▶ _Task_: Set down exactly, from the records below, the line with "execs : Executors;" through the line with "Definition executor_channel (e_id", and nothing else.
Segment Start: Records provided
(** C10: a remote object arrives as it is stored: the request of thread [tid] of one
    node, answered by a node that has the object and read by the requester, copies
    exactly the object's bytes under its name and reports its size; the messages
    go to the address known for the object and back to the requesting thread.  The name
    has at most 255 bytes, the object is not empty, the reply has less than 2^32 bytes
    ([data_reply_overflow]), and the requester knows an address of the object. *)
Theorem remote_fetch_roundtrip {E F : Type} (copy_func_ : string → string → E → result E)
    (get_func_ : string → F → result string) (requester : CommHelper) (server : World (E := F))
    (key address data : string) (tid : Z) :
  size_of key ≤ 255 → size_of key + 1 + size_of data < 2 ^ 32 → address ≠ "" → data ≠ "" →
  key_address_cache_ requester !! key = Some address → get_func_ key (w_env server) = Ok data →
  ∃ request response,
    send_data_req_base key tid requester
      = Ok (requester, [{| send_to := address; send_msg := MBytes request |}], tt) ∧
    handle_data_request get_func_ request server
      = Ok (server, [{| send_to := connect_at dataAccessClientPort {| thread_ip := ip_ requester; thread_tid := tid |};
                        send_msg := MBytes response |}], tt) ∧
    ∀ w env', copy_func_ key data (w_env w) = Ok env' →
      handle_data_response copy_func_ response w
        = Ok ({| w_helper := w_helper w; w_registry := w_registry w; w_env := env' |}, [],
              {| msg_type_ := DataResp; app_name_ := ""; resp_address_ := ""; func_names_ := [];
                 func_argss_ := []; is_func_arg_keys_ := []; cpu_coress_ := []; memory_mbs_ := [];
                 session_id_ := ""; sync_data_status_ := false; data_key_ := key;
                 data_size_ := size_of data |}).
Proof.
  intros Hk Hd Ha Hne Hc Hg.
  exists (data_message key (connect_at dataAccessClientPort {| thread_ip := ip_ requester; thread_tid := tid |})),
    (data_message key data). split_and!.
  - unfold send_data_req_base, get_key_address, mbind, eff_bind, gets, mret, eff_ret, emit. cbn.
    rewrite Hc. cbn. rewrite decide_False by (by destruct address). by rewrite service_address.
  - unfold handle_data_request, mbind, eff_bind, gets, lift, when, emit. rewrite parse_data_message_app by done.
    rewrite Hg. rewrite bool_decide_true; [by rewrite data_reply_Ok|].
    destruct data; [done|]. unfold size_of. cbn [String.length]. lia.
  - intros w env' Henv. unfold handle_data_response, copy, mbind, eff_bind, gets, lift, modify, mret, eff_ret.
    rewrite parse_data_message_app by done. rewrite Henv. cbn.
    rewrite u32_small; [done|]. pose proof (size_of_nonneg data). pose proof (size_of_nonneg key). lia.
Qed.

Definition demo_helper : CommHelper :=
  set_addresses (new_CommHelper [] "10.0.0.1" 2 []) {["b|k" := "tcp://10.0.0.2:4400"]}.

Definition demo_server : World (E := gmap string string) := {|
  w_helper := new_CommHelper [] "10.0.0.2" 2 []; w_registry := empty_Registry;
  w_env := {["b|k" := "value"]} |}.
Segment End: Records provided
Segment Start: Records provided
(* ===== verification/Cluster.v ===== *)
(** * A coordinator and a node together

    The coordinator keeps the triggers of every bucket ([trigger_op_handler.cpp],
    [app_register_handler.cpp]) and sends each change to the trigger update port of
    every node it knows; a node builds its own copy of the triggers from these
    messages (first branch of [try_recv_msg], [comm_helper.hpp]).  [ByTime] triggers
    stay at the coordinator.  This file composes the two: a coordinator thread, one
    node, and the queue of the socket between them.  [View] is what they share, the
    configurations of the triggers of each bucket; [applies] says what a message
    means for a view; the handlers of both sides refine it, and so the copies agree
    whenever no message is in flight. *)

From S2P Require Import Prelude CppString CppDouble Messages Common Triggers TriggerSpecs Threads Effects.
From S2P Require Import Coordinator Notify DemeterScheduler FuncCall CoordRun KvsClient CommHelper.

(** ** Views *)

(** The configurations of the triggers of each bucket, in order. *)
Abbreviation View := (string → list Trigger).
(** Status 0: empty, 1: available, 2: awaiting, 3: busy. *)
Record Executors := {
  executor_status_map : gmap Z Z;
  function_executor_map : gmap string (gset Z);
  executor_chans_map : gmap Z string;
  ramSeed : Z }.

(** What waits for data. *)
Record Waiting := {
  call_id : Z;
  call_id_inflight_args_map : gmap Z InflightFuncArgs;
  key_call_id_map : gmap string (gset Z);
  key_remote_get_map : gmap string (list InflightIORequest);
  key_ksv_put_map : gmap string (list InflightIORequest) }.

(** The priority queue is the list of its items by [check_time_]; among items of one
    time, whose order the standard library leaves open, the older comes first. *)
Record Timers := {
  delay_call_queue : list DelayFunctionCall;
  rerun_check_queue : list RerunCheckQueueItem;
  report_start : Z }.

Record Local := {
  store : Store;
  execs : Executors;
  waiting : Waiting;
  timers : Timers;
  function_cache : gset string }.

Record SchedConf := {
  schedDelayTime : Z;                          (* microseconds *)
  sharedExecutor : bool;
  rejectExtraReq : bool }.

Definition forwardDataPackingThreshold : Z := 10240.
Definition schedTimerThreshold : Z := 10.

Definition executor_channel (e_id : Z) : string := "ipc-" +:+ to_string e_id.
Segment End: Records provided
▶ _Exercise response_:
  execs : Executors;
  waiting : Waiting;
  timers : Timers;
  function_cache : gset string }.

Record SchedConf := {
  schedDelayTime : Z;                          (* microseconds *)
  sharedExecutor : bool;
  rejectExtraReq : bool }.

Definition forwardDataPackingThreshold : Z := 10240.
Definition schedTimerThreshold : Z := 10.

Definition executor_channel (e_id : Z) : string := "ipc-" +:+ to_string e_id.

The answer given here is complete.